In analyzing six lots of MPs (Fig. 5), each fabricated under different conditions, the acoustophoretic method successfully identified the four unique groups of acoustic contrast from the MP lots tested, while the bulk method identified only three. Based on the predetermined formulations, when accounting for both hydrogel composition and NP loading, we anticipated four statistically different groups of acoustic contrast, with the other two varying only in size. Specifically, MP-1 and MP-2 were fabricated of the same polyacrylamide formulation and nanoparticle volume fraction. Both MP-3 and MP-4 comprised the same acrylamide concentration but MP-3 contained ~2× more crosslinker than MP-4. The 0.5% greater SiO2 nanoparticle volume fraction in MP-4 offsets this difference in polyacrylamide composition between the two lots by bringing the difference in predicted composite density <1%. Both MP-5 and MP-6 were fabricated without SiO2 nanoparticles but MP-5 contained twice as much monomer and crosslinker. The failure of the bulk method to discriminate the four unique lots suggests that the acoustophoretic method has superior resolution between the two methods.
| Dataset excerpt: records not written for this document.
Lemma construct_tree_fuel_error (self : Tree.t) (fuel : nat) :
  forall (train : matrix) (g h : list Q) (max_depth : Z) (e : error),
    (nrows train < fuel)%nat ->
    length g = nrows train -> length h = nrows train ->
    0 <= Tree.gamma self ->
    Tree.construct_tree_fuel fuel self train g h max_depth = Err e ->
    e = ZeroDivisionError.
Proof.
  induction fuel as [|fuel IH]; intros train g h d e Hf Hg Hh Hgam; [lia|].
  rewrite construct_tree_fuel_S.
  assert (Hleaf : Tree.make_leaf self g h = Err e -> e = ZeroDivisionError).
  { unfold Tree.make_leaf. intros E.
    apply bind_Err in E as [E|(s & _ & E)];
      [apply div_error in E; auto | discriminate]. }
  destruct ((d =? 0)%Z || (Z.of_nat (nrows train) <? Tree.min_sample_split self)%Z);
    [assumption|].
  intros E. apply bind_Err in E as [E|([[f th] gain] & Ef & E)];
    [apply find_best_split_error in E; auto|].
  destruct (Qle_bool gain (Tree.gamma self)) eqn:Hgain; [auto|].
  assert (Hpos : ~ gain <= Tree.gamma self).
  { intros Hle; apply Qle_bool_iff in Hle; congruence. }
  pose proof (find_best_split_invariant _ _ _ _ _ Ef) as (_ & Hcase).
  destruct Hcase as [(_ & _ & ->)|(Hlt & Eth & _)]; [contradiction|].
  destruct th as [t|].
  2:{ apply find_threshold_result in Eth as (loss & _ & _ & Hc).
      destruct Hc as [(_ & E0)|(t & Et & _)]; [|discriminate].
      rewrite E0 in Hpos; contradiction. }
  destruct (find_best_split_groups _ _ _ _ _ _ _ Ef)
    as (_ & _ & _ & _ & _ & Hsl & Hsr).
  unfold Tree.get_column in E. apply Nat.ltb_lt in Hlt. rewrite Hlt in E.
  simpl bind in E.
  set (index := Tree.less_than (column train f) t) in *.
  assert (Hi : length index = nrows train).
  { unfold index. rewrite less_than_length. apply column_length. }
  rewrite !mask_select_Ok in E by (rewrite ?invert_length; congruence).
  simpl bind in E.
  apply bind_Err in E as [E|(l & _ & E)].
  { apply IH in E; auto; try lia; apply compress_length_eq; assumption. }
  apply bind_Err in E as [E|(r & _ & E)]; [|discriminate].
  apply IH in E; auto; try lia; apply compress_length_eq; assumption.
Qed.

(** X16: with one gradient and one hessian per sample and [gamma >= 0], the
    only exception [construct_tree] can raise is [ZeroDivisionError]: the
    feature and threshold of a split it makes are always usable, and the masks
    always fit. *)
Theorem construct_tree_only_zero_division (self : Tree.t) (train : matrix)
    (g h : list Q) (max_depth : Z) :
  length g = nrows train -> length h = nrows train ->
  0 <= Tree.gamma self ->
  (exists node, Tree.construct_tree self train g h max_depth = Ok node) \/
  Tree.construct_tree self train g h max_depth = Err ZeroDivisionError.
Proof.
  intros Hg Hh Hgam.
  destruct (Tree.construct_tree self train g h max_depth) as [node|e] eqn:E;
    [left; eauto | right].
  apply (construct_tree_fuel_error self (S (nrows train))) in E; auto.
  rewrite E; reflexivity.
Qed.
(** C10. A field whose value is null is read like an absent field: the
    validator answers as on the payload without the key; in full mode the
    field is reported with the message of a missing required field and the
    validation fails; in partial mode the key is not in the validated output,
    and an update leaves the column of that key as it was. *)
Theorem null_field_is_absent
  (fromisoformat : pystr -> option datetime)
  (payload : gmap string pyval) (key : string) :
  payload !! key = Some PNone ->
  (forall partial,
     validate_payload fromisoformat payload partial
     = validate_payload fromisoformat (delete key payload) partial)
  /\ (key ∈ field_order ->
        field_failure fromisoformat payload false key
        = Some (400, "Missing required field: " +:+ key)
        /\ exists d, validate_payload fromisoformat payload false = Abort 400 d)
  /\ (forall out,
        validate_payload fromisoformat payload true = Ok out ->
        contains out key = false)
  /\ (forall donation_id now (tb : table) row row',
        tb !! donation_id = Some row ->
        (update_donation fromisoformat donation_id (Request true payload)
           now tb).2 !! donation_id = Some row' ->
        (key = "donor_name" ->
           Donation.donor_name row' = Donation.donor_name row)
        /\ (key = "donation_type" ->
              Donation.donation_type row' = Donation.donation_type row)
        /\ (key = "quantity_or_amount" ->
              Donation.quantity_or_amount row'
              = Donation.quantity_or_amount row)
        /\ (key = "date" -> Donation.date row' = Donation.date row)).
Proof.
  intros Hnull.
  assert (Hget : get payload key = PNone) by (unfold get; by rewrite Hnull).
  split; [|split; [|split]].
  - intros partial. apply validate_payload_get_ext.
    intros k. symmetry. by apply get_delete_null.
  - intros Hkey. by apply validate_payload_missing.
  - intros out Hv.
    destruct (validate_payload_skips_none _ _ _ Hv) as (Hn & Hty & Hq & Hd).
    unfold contains.
    destruct (String.eqb_spec key "donor_name") as [->|_];
      [by rewrite (Hn Hget)|].
    destruct (String.eqb_spec key "donation_type") as [->|_];
      [by rewrite (Hty Hget)|].
    destruct (String.eqb_spec key "quantity_or_amount") as [->|_];
      [by rewrite (Hq Hget)|].
    destruct (String.eqb_spec key "date") as [->|_];
      [by rewrite (Hd Hget)|].
    reflexivity.
  - intros donation_id now tb row row' Hrow.
    destruct (update_donation_cases fromisoformat donation_id
                (Request true payload) now tb)
      as [(c & d & _ & ->)|(data & r & _ & Hv & _ & Hr & _ & ->)]; simpl.
    + rewrite Hrow. intros [= <-]. repeat split.
    + rewrite lookup_insert_eq. intros [= <-].
      rewrite Hrow in Hr. injection Hr as <-.
      simpl in Hv.
      destruct (validate_payload_skips_none _ _ _ Hv) as (Hn & Hty & Hq & Hd).
      destruct (apply_fields_columns data row)
        as (_ & _ & _ & En & Ety & Eq & Ed).
      repeat split; intros ->; simpl.
      * by rewrite En, (Hn Hget).
      * by rewrite Ety, (Hty Hget).
      * by rewrite Eq, (Hq Hget).
      * by rewrite Ed, (Hd Hget).
Qed.

Lemma null_field_is_absent_witness :
  let payload : gmap string pyval :=
    <["donor_name" := PNone]> (get_json (alice "2024-01-15")) in
  payload !! "donor_name" = Some PNone
  /\ validate_payload Iso.fromisoformat payload false
     = Abort 400 "Missing required field: donor_name"
  /\ field_failure Iso.fromisoformat payload false "donor_name"
     = Some (400, "Missing required field: donor_name")
  /\ validate_payload Iso.fromisoformat payload true
     = validate_payload Iso.fromisoformat (delete "donor_name" payload) true.
Proof.
  intros payload.
  destruct (null_field_is_absent Iso.fromisoformat payload "donor_name")
    as (Heq & Hfull & _ & _); [reflexivity|].
  split; [reflexivity|]. split; [reflexivity|]. split.
  - apply Hfull. unfold field_order. apply elem_of_cons. by left.
  - exact (Heq true).
Defined.

(** ** The primary key *)

Lemma foldr_max_ge (a : Z) (ks : list Z) :
  a <= foldr Z.max a ks /\ Forall (fun k => k <= foldr Z.max a ks) ks.
Proof.
  induction ks as [|k ks [Ha Hks]]; simpl.
  - split; [lia | constructor].
  - split; [lia|]. constructor; [lia|].
    eapply Forall_impl; [exact Hks|]. simpl. intros x Hx. lia.
Qed.

Lemma foldr_max_elem (a : Z) (ks : list Z) : foldr Z.max a ks ∈ a :: ks.
Proof.
  induction ks as [|k ks IH]; simpl.
  - apply list_elem_of_here.
  - destruct (Z.max_spec k (foldr Z.max a ks)) as [[_ ->]|[_ ->]].
    + apply elem_of_cons in IH as [->|IH].
      * apply list_elem_of_here.
      * by do 2 apply list_elem_of_further.
    + apply list_elem_of_further, list_elem_of_here.
Qed.

Lemma elem_of_keys (tb : table) (k : Z) :
  k ∈ (map_to_list tb).*1 <-> is_Some (tb !! k).
Proof.
  rewrite list_elem_of_fmap. split.
  - intros [[k' r] [-> H]]. apply elem_of_map_to_list in H. by exists r.
  - intros [r H]. exists (k, r). split; [done|]. by apply elem_of_map_to_list.
Qed.

(** Every id of the table is below the id that the next insert gets. *)
Lemma next_id_gt (tb : table) (k : Z) :
  is_Some (tb !! k) -> k < next_id tb.
Proof.
  intros H. apply elem_of_keys in H. unfold next_id.
  destruct ((map_to_list tb).*1) as [|a ks]; [by apply elem_of_nil in H|].
  destruct (foldr_max_ge a ks) as [Ha Hks].
  apply elem_of_cons in H as [->|H]; [lia|].
  rewrite Forall_forall in Hks. specialize (Hks k H). lia.
Qed.

(** The next id is 1 in an empty table, and follows the largest id
    otherwise. *)
Lemma next_id_pred (tb : table) :
  (tb = ∅ /\ next_id tb = 1) \/ is_Some (tb !! (next_id tb - 1)).
Proof.
  unfold next_id. destruct ((map_to_list tb).*1) as [|a ks] eqn:Hl.
  - left. split; [|reflexivity].
    apply fmap_nil_inv in Hl. by apply map_to_list_empty_iff.
  - right. apply elem_of_keys. rewrite Hl.
    replace (foldr Z.max a ks + 1 - 1) with (foldr Z.max a ks) by lia.
    apply foldr_max_elem.
Qed.

Lemma next_id_unique (tb : table) (n : Z) :
  (forall k, is_Some (tb !! k) -> k < n) ->
  is_Some (tb !! (n - 1)) ->
  next_id tb = n.
Proof.
  intros Hall Hn. pose proof (next_id_gt tb _ Hn) as Hlt.
  destruct (next_id_pred tb) as [[-> _]|Hp].
  - rewrite lookup_empty in Hn. by destruct Hn.
  - apply Hall in Hp. lia.
Qed.

Lemma next_id_fresh (tb : table) : tb !! next_id tb = None.
Proof.
  destruct (tb !! next_id tb) eqn:H; [|reflexivity].
  assert (Hs : is_Some (tb !! next_id tb)) by eauto.
  apply next_id_gt in Hs. lia.
Qed.

Lemma next_id_insert_new (tb : table) (r : Donation.t) :
  next_id (<[next_id tb := r]> tb) = next_id tb + 1.
Proof.
  apply next_id_unique.
  - intros k. destruct (decide (k = next_id tb)) as [->|Hne]; [lia|].
    rewrite lookup_insert_ne by done. intros H%next_id_gt. lia.
  - replace (next_id tb + 1 - 1) with (next_id tb) by lia.
    rewrite lookup_insert_eq. eauto.
Qed.

Lemma next_id_insert_existing (tb : table) (k : Z) (r : Donation.t) :
  is_Some (tb !! k) -> next_id (<[k := r]> tb) = next_id tb.
Proof.
  intros Hk. apply next_id_unique.
  - intros j. destruct (decide (j = k)) as [->|Hne].
    + intros _. by apply next_id_gt.
    + rewrite lookup_insert_ne by done. apply next_id_gt.
  - destruct (next_id_pred tb) as [[-> _]|Hp].
    + rewrite lookup_empty in Hk. by destruct Hk.
    + destruct (decide (next_id tb - 1 = k)) as [->|Hne].
      * rewrite lookup_insert_eq. eauto.
      * by rewrite lookup_insert_ne.
Qed.

(** A request other than a delete does not lower the next id, and a
    successful create is given the next id and raises it by one. *)
Lemma step_next_id (fromisoformat : pystr -> option datetime) (o : op)
  (tb : table) :
  is_delete o = false ->
  next_id tb <= next_id (step fromisoformat o tb).2
  /\ forall i, created_id (step fromisoformat o tb).1 = Some i ->
       i = next_id tb /\ next_id (step fromisoformat o tb).2 = i + 1.
Proof.
  destruct o as [req t1 t2|donation_id req now|donation_id]; simpl;
    [| |discriminate]; intros _.
  - destruct (create_donation_cases fromisoformat req t1 t2 tb)
      as [(c0 & d & _ & ->)|(n & ty & q & d & _ & _ & _ & _ & ->)]; simpl.
    + split; [lia | discriminate].
    + rewrite next_id_insert_new. split; [lia|].
      unfold created_id. simpl. intros i [= <-]. split; reflexivity.
  - destruct (update_donation_cases fromisoformat donation_id req now tb)
      as [(c & d & _ & ->)|(data & row & _ & _ & _ & Hrow & _ & ->)]; simpl.
    + split; [lia | discriminate].
    + rewrite next_id_insert_existing by eauto. split; [lia | discriminate].
Qed.

(** C3, as amended. The id assigned by a create is the successor of the
    largest id in the table at that time (1 in an empty table): it is greater
    than the id of every existing record, and no existing record bears it.
    Over a sequence of requests without a delete, the assigned ids are
    strictly increasing. *)
Theorem created_id_exceeds_existing_ids
  (fromisoformat : pystr -> option datetime) :
  (forall req t1 t2 tb i,
     created_id (create_donation fromisoformat req t1 t2 tb).1 = Some i ->
     i = next_id tb
     /\ (forall k, is_Some (tb !! k) -> k < i)
     /\ tb !! i = None
     /\ exists row,
          (create_donation fromisoformat req t1 t2 tb).2 = <[i := row]> tb
          /\ Donation.id row = i)
  /\ (forall ops tb,
        forallb (fun o => negb (is_delete o)) ops = true ->
        StronglySorted Z.lt (assigned_ids (run fromisoformat ops tb).1)
        /\ Forall (fun i => next_id tb <= i)
             (assigned_ids (run fromisoformat ops tb).1)).
Proof.
  split.
  - intros req t1 t2 tb i.
    destruct (create_donation_cases fromisoformat req t1 t2 tb)
      as [(c0 & d & _ & ->)|(n & ty & q & d & _ & _ & _ & _ & ->)]; simpl; [discriminate|].
    unfold created_id. simpl. intros [= <-].
    split; [reflexivity|]. split; [apply next_id_gt|].
    split; [apply next_id_fresh|]. eexists. split; reflexivity.
  - induction ops as [|o ops IH]; intros tb Hops; simpl.
    + split; constructor.
    + simpl in Hops. apply andb_true_iff in Hops as [Ho Hops].
      apply negb_true_iff in Ho.
      destruct (step_next_id fromisoformat o tb Ho) as [Hle Hid].
      destruct (step fromisoformat o tb) as [r tb'] eqn:Hstep. simpl in *.
      destruct (IH tb' Hops) as [Hsorted Hge].
      destruct (run fromisoformat ops tb') as [rs tb''] eqn:Hrun. simpl in *.
      destruct (created_id r) as [i|] eqn:Hr.
      * destruct (Hid i eq_refl) as [-> Hnext]. split.
        -- constructor; [exact Hsorted|].
           eapply Forall_impl; [exact Hge|]. simpl. intros x Hx. lia.
        -- constructor; [lia|].
           eapply Forall_impl; [exact Hge|]. simpl. intros x Hx. lia.
      * split; [exact Hsorted|].
        eapply Forall_impl; [exact Hge|]. simpl. intros x Hx. lia.
Qed.

Lemma created_id_exceeds_existing_ids_witness :
  let tb : table := {[ 1 := alice_row 1; 4 := alice_row 4 ]} in
  created_id
    (create_donation Iso.fromisoformat (alice "2024-01-15") 2 3 tb).1 = Some 5
  /\ (forall k, is_Some (tb !! k) -> k < 5)
  /\ StronglySorted Z.lt
       (assigned_ids
          (run Iso.fromisoformat
             [Create (alice "2024-01-15") 0 0;
              Update 1 (Request true ∅) 1;
              Create (alice "2024-01-16") 2 2] ∅).1).
Proof.
  intros tb.
  destruct (created_id_exceeds_existing_ids Iso.fromisoformat) as [Hc Hr].
  destruct (Hc (alice "2024-01-15") 2 3 tb 5 eq_refl) as (_ & Hlt & _).
  split; [reflexivity|]. split; [exact Hlt|].
  apply Hr. reflexivity.
Defined.
(** The relative error of rounding a normal number. *)
Lemma to_double_error (x : R) :
  powerRZ 2 (-1022) <= x ->
  Rabs (to_double x - x) <= x * powerRZ 2 (-53).
Proof.
  intro Hn. assert (Hx : 0 < x) by (generalize (pow2_pos (-1022)); lra).
  assert (Hlo : powerRZ 2 (exponent x) <= x).
  { destruct (exponent_spec x Hx) as [_ [Hlo | Hmin]];
      [exact Hlo | rewrite Hmin; exact Hn]. }
  unfold to_double. rewrite R_eqb_false by lra. cbn zeta.
  set (e := exponent x) in *.
  assert (Hu := pow2_pos (e - 52)). set (u := powerRZ 2 (e - 52)) in *.
  assert (Hr := round_half_even_error (x / u)).
  set (k := IZR (round_half_even (x / u))) in *.
  assert (E : k * u - x = (k - x / u) * u) by (field; lra).
  assert (Ue : u = powerRZ 2 e * powerRZ 2 (-52))
    by (unfold u; rewrite <- pow2_add; f_equal; lia).
  assert (P53 : powerRZ 2 (-52) = 2 * powerRZ 2 (-53))
    by (rewrite <- pow2_succ; f_equal).
  assert (Hp := pow2_pos (-53)). assert (Hpe := pow2_pos e).
  rewrite E. apply Rabs_le.
  assert (Hb : u / 2 <= x * powerRZ 2 (-53)).
  { rewrite Ue, P53. nra. }
  split; nra.
Qed.

End Binary64.

(** Replaces the powers of two with a literal exponent by their values. *)
Ltac pow2_eval :=
  repeat match goal with
  | |- context [powerRZ 2 ?z] =>
      let z' := eval vm_compute in z in
      lazymatch z' with
      | Z0 => change (powerRZ 2 z) with 1
      | Zpos ?p =>
          let n := eval vm_compute in (2 ^ z')%Z in
          replace (powerRZ 2 z) with (IZR n)
            by (symmetry; exact (pow2_nonneg_Z z' ltac:(lia)))
      | Zneg ?p =>
          let n := eval vm_compute in (2 ^ Zpos p)%Z in
          replace (powerRZ 2 z) with (/ IZR n)
            by (symmetry; exact (pow2_neg_Z (Zpos p) ltac:(lia)))
      end
  end.

(** Evaluates [to_double x] from the binary exponent [e] of [x] and the
    significand [m] nearest to it. *)
Ltac double_eval x e m :=
  rewrite (to_double_eval x e m);
  [ pow2_eval
  | lia
  | pow2_eval; rewrite Rabs_right by lra; lra
  | pow2_eval; apply Rabs_def1; lra ].

(* ================================================================== *)
(** ** Zone classification *)
(* ================================================================== *)

Section Classify.

Import NoiseClassifier.

(** The zone [classify] answers for a finite level, as a decision ladder. *)
Lemma classify_fin_cases (r : R) :
  range (entry (classify r)) =
    if R_leb 0 r && R_ltb r 40 then quiet
    else if R_leb 40 r && R_ltb r 55 then comfortable
    else if R_leb 55 r && R_ltb r 70 then moderate
    else if R_leb 70 r && R_ltb r 85 then loud
    else if R_leb 85 r && R_ltb r 100 then dangerous
    else emergency.
Proof.
  unfold classify, classifications.
  cbn [find_range minDb maxDb geb leb ltb].
  rsplit; cbn [andb]; reflexivity.
Qed.

Lemma classify_pos_inf : range (entry (classify PosInf)) = emergency.
Proof. reflexivity. Qed.

Lemma classify_neg_inf : range (entry (classify NegInf)) = emergency.
Proof. reflexivity. Qed.

Lemma classify_nan : range (entry (classify NaN)) = emergency.
Proof. reflexivity. Qed.

Lemma zone_range_fin_unique (r : R) (z1 z2 : zone) :
  Spec.zone_range z1 r = true -> Spec.zone_range z2 r = true -> z1 = z2.
Proof.
  destruct z1, z2; try reflexivity; cbn [Spec.zone_range leb ltb];
    rewrite ?andb_true_iff, ?R_leb_spec, ?R_ltb_spec; lra.
Qed.

Lemma classifications_contiguous : Spec.contiguous classifications.
Proof. cbn [Spec.contiguous classifications minDb maxDb]. repeat split. Qed.

(** C2.  The zone table is contiguous (every entry's [maxDb] is the next
    entry's [minDb], starting at 0), and for every level [v >= 0], finite or
    positive infinity, [classify] answers the one zone of
    quiet [0,40), comfortable [40,55), moderate [55,70), loud [70,85),
    dangerous [85,100), emergency [100,oo) that holds [v]; a level at or
    above the table's last bound (140) is answered with the top zone. *)
Theorem classify_zone_partition (v : number) (Hv : leb 0 v = true) :
  Spec.contiguous classifications
  /\ map range classifications
     = [quiet; comfortable; moderate; loud; dangerous; emergency]
  /\ map minDb classifications = map Fin [0; 40; 55; 70; 85; 100]
  /\ map maxDb classifications = map Fin [40; 55; 70; 85; 100; 140]
  /\ Spec.zone_range (range (entry (classify v))) v = true
  /\ (forall z, Spec.zone_range z v = true -> z = range (entry (classify v)))
  /\ (leb (maxDb (last_entry classifications)) v = true ->
      range (entry (classify v)) = emergency).
Proof.
  split; [exact classifications_contiguous|].
  split; [reflexivity|].
  split; [reflexivity|].
  split; [reflexivity|].
  assert (Hin : Spec.zone_range (range (entry (classify v))) v = true).
  { destruct v as [ | | | r]; try discriminate Hv.
    - reflexivity.
    - cbn [leb] in Hv. apply R_leb_spec in Hv.
      rewrite classify_fin_cases.
      rsplit; cbn [andb Spec.zone_range leb ltb]; rdecide; reflexivity. }
  split; [exact Hin|].
  split.
  - intros z Hz.
    destruct v as [ | | | r]; try discriminate Hv.
    + destruct z; try discriminate Hz. reflexivity.
    + exact (zone_range_fin_unique r _ _ Hz Hin).
  - intro Htop.
    destruct v as [ | | | r]; try discriminate Hv.
    + reflexivity.
    + cbn in Htop. apply R_leb_spec in Htop.
      rewrite classify_fin_cases. rdecide. reflexivity.
Qed.

Lemma classify_zone_partition_witness :
  leb 0 150 = true /\ range (entry (classify 150)) = emergency.
Proof.
  assert (H : leb 0 150 = true) by (cbn [leb]; apply R_leb_true; lra).
  split; [exact H|].
  apply (classify_zone_partition 150 H).
  unfold last_entry; cbn [last classifications maxDb leb].
  apply R_leb_true; lra.
Defined.

(** C3 (the code at a negative level).  [classify(-5)] finds no entry, as
    no range starts below 0, and answers with the last entry of the table,
    the emergency zone; the sibling ladder [getProgressColor] answers its
    lowest tier for the same level. *)
Theorem classify_negative_is_emergency :
  find_range classifications (Fin (-5)) = None
  /\ range (entry (classify (Fin (-5)))) = emergency
  /\ category (entry (classify (Fin (-5)))) = "Emergency Level"%string
  /\ range (entry (classify (Fin (-5)))) <> quiet
  /\ getProgressColor (Fin (-5)) = "#22c55e"%string.
Proof.
  assert (Hf : find_range classifications (Fin (-5)) = None).
  { unfold classifications. cbn [find_range minDb maxDb geb leb ltb].
    rdecide. reflexivity. }
  split; [exact Hf|].
  unfold classify. rewrite Hf. cbn [entry].
  split; [reflexivity|]. split; [reflexivity|]. split; [discriminate|].
  unfold getProgressColor. cbn [geb leb]. rdecide. reflexivity.
Qed.

(** Every finite negative level is answered with the emergency zone. *)
Lemma classify_below_zero (r : R) :
  r < 0 -> range (entry (classify r)) = emergency.
Proof.
  intro Hr. rewrite classify_fin_cases. rdecide. reflexivity.
Qed.

(** The levels of the health-system test script and the zones they get. *)
Lemma classify_test_levels :
  map (fun level : R => range (entry (classify level)))
      [35; 55; 65; 75; 85; 95; 105; 115]
  = [quiet; moderate; moderate; loud; dangerous; dangerous; emergency; emergency].
Proof.
  cbn [map]. rewrite !classify_fin_cases. rdecide. reflexivity.
Qed.

End Classify.

(* ================================================================== *)
(** ** Safe exposure time *)
(* ================================================================== *)

Section SafeExposure.

Import NoiseClassifier.

Lemma Fin_inj (x y : R) : Fin x = Fin y -> x = y.
Proof. intro H; injection H; trivial. Qed.

(** The ladder of [calculateSafeExposureTime] on a finite level. *)
Lemma calculateSafeExposureTime_fin (r : R) :
  calculateSafeExposureTime r =
    if R_leb r 90 then Fin 8
    else if R_leb r 92 then Fin 4
    else if R_leb r 95 then Fin 2
    else if R_leb r 97 then Fin 1
    else if R_leb r 100 then Fin (25 / 100)
    else if R_leb r 105 then Fin (17 / 1000)
    else Fin 0.
Proof.
  unfold calculateSafeExposureTime. cbn [leb].
  rsplit; reflexivity.
Qed.

(** C4, as the code has it.  The permissible time is 8 hours up to and
    including 90 dB, 4 hours above 90 up to 92 dB, 2 hours at 95 dB, 1 hour
    at 97 dB, a quarter of an hour at 100 dB, 0.017 hours (one minute to
    within two seconds) at 105 dB, and 0 above 105 dB. *)
Theorem safe_exposure_time_ladder :
  (forall r : R, r <= 90 -> calculateSafeExposureTime r = Fin 8)
  /\ calculateSafeExposureTime 85 = Fin 8
  /\ calculateSafeExposureTime 90 = Fin 8
  /\ (forall r : R, 90 < r <= 92 -> calculateSafeExposureTime r = Fin 4)
  /\ calculateSafeExposureTime 95 = Fin 2
  /\ calculateSafeExposureTime 97 = Fin 1
  /\ calculateSafeExposureTime 100 = Fin (25 / 100)
  /\ calculateSafeExposureTime 105 = Fin (17 / 1000)
  /\ Rabs (17 / 1000 * 60 - 1) <= 2 / 60
  /\ (forall r : R, 105 < r -> calculateSafeExposureTime r = Fin 0)
  /\ calculateSafeExposureTime PosInf = Fin 0.
Proof.
  repeat split;
    try (intros r Hr);
    try (rewrite calculateSafeExposureTime_fin; rdecide; reflexivity).
  unfold Rabs. destruct (Rcase_abs _); lra.
Qed.

Lemma safe_exposure_time_ladder_witness :
  calculateSafeExposureTime 60 = Fin 8
  /\ calculateSafeExposureTime 91 = Fin 4
  /\ calculateSafeExposureTime 110 = Fin 0.
Proof.
  destruct safe_exposure_time_ladder
    as (Hlow & _ & _ & Hmid & _ & _ & _ & _ & _ & Hhigh & _).
  split; [apply Hlow; lra|].
  split; [apply Hmid; lra | apply Hhigh; lra].
Defined.

(** C4, the reference point the code does not have: at 90 dB the code
    answers 8 hours, not 4. *)
Lemma safe_exposure_at_90_is_8_not_4 :
  calculateSafeExposureTime 90 = Fin 8
  /\ calculateSafeExposureTime 90 <> Fin 4.
Proof.
  assert (H : calculateSafeExposureTime 90 = Fin 8)
    by (rewrite calculateSafeExposureTime_fin; rdecide; reflexivity).
  split; [exact H|].
  rewrite H. intro E. apply Fin_inj in E. lra.
Qed.

End SafeExposure.

(* ================================================================== *)
(** ** Time-weighted average *)
(* ================================================================== *)

Section TimeWeightedAverage.

Import NoiseClassifier.

Lemma ln_10_pos : 0 < ln 10.
Proof. rewrite <- ln_1. apply ln_increasing; lra. Qed.

Lemma log10_increasing (x y : R) : 0 < x -> x < y -> log10 x < log10 y.
Proof.
  intros Hx Hxy. unfold log10.
  apply Rmult_lt_compat_r.
  - apply Rinv_0_lt_compat, ln_10_pos.
  - apply ln_increasing; assumption.
Qed.

(** [log10] between two rationals, from a comparison of integer powers. *)
Lemma log10_lower (x : R) (p q : nat) :
  0 < x -> (0 < q)%nat -> 10 ^ p < x ^ q -> INR p / INR q < log10 x.
Proof.
  intros Hx Hq Hpow.
  assert (Hq' : 0 < INR q) by (apply lt_0_INR; exact Hq).
  assert (H10 := ln_10_pos).
  assert (Hln : INR p * ln 10 < INR q * ln x).
  { rewrite <- !ln_pow by lra. apply ln_increasing; [apply pow_lt; lra | exact Hpow]. }
  unfold log10.
  apply Rmult_lt_reg_r with (INR q * ln 10); [apply Rmult_lt_0_compat; lra|].
  replace (INR p / INR q * (INR q * ln 10)) with (INR p * ln 10) by (field; lra).
  replace (ln x / ln 10 * (INR q * ln 10)) with (INR q * ln x) by (field; lra).
  exact Hln.
Qed.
Both measurement techniques are subject to error, where 9.7% and 3.3% relative standard error were observed for the bulk and acoustophoretic methods, respectively. In particular, the bulk suspension method suffers from inaccuracies in the volume fraction of MPs in suspension and temperature inaccuracies during speed of sound acquisition. By our estimates, these two main sources of error accounted for >90% of the total measurement error present. Alternatively, the acoustophoretic method permits a greater number of replicates from the same quantity of cells, reducing the impact of spurious outliers, which is an inherent limitation for the bulk suspension technique. Similar to bulk suspension methods though, error in MP diameter accounts for approximately 50% of the error in the calculated acoustic contrast. Image alignment and rotation corrections were incorporated into the Python-based analysis software to reduce displacement measurement error, which was anticipated to contribute ~35% in calculated acoustic contrast error.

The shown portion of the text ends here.